Whenever a line in the entries below contains "simpl", copy that line.

Collected data
=== Section Start ===

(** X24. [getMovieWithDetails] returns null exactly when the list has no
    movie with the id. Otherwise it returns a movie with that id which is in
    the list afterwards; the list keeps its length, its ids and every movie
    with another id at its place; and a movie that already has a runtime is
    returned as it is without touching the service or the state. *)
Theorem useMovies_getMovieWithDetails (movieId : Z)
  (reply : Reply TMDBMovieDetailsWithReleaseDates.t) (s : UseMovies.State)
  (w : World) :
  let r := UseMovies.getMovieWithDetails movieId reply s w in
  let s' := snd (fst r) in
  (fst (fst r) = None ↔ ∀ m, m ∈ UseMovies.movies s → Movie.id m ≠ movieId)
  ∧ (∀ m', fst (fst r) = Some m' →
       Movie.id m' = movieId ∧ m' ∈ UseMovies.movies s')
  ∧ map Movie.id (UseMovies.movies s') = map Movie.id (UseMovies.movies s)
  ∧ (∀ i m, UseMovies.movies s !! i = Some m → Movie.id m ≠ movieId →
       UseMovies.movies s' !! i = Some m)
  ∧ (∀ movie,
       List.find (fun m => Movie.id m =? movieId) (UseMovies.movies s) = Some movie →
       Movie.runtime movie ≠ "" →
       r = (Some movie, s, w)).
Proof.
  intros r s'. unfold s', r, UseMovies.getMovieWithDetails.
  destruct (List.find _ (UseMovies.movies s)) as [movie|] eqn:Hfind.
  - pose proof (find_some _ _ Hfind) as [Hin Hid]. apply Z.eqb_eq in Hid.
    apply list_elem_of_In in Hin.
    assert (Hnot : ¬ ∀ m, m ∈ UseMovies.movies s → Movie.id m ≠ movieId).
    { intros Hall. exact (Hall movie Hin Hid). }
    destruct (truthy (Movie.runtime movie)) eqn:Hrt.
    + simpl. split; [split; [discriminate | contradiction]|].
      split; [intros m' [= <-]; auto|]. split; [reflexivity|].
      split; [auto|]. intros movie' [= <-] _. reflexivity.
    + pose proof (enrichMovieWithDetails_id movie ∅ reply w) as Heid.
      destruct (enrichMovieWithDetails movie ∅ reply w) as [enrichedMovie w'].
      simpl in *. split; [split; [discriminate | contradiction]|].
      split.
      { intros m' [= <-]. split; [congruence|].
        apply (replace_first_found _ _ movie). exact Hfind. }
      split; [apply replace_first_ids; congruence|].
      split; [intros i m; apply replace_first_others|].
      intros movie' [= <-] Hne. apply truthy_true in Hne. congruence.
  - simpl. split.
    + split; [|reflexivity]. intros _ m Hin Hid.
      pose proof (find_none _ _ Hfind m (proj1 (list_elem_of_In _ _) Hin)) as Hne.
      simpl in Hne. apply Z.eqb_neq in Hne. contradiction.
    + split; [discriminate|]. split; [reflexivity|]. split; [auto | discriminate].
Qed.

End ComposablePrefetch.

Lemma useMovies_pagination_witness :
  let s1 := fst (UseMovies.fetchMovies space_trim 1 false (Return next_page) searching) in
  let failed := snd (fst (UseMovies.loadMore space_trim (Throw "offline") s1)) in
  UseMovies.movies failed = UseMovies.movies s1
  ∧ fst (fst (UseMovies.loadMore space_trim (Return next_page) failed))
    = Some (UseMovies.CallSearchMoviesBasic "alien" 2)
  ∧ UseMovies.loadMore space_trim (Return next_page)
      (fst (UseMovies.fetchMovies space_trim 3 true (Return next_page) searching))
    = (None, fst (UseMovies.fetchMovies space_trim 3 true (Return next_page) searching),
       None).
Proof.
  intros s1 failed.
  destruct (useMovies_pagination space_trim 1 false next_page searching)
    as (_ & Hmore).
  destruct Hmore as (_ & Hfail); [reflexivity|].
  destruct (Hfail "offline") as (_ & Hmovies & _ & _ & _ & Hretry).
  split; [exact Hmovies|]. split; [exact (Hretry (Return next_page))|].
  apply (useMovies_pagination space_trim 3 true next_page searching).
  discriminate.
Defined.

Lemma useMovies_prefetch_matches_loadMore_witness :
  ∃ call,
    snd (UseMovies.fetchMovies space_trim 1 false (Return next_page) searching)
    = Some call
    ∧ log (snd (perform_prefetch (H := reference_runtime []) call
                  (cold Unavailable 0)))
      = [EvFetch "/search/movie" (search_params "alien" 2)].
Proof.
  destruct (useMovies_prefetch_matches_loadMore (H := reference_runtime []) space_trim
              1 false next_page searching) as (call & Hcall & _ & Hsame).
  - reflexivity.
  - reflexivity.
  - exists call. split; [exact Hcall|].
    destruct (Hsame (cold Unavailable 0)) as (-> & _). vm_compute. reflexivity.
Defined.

=== Section End ===

**Your solution**
    + simpl. split; [split; [discriminate | contradiction]|].
      simpl in *. split; [split; [discriminate | contradiction]|].
  - simpl. split.
      simpl in Hne. apply Z.eqb_neq in Hne. contradiction.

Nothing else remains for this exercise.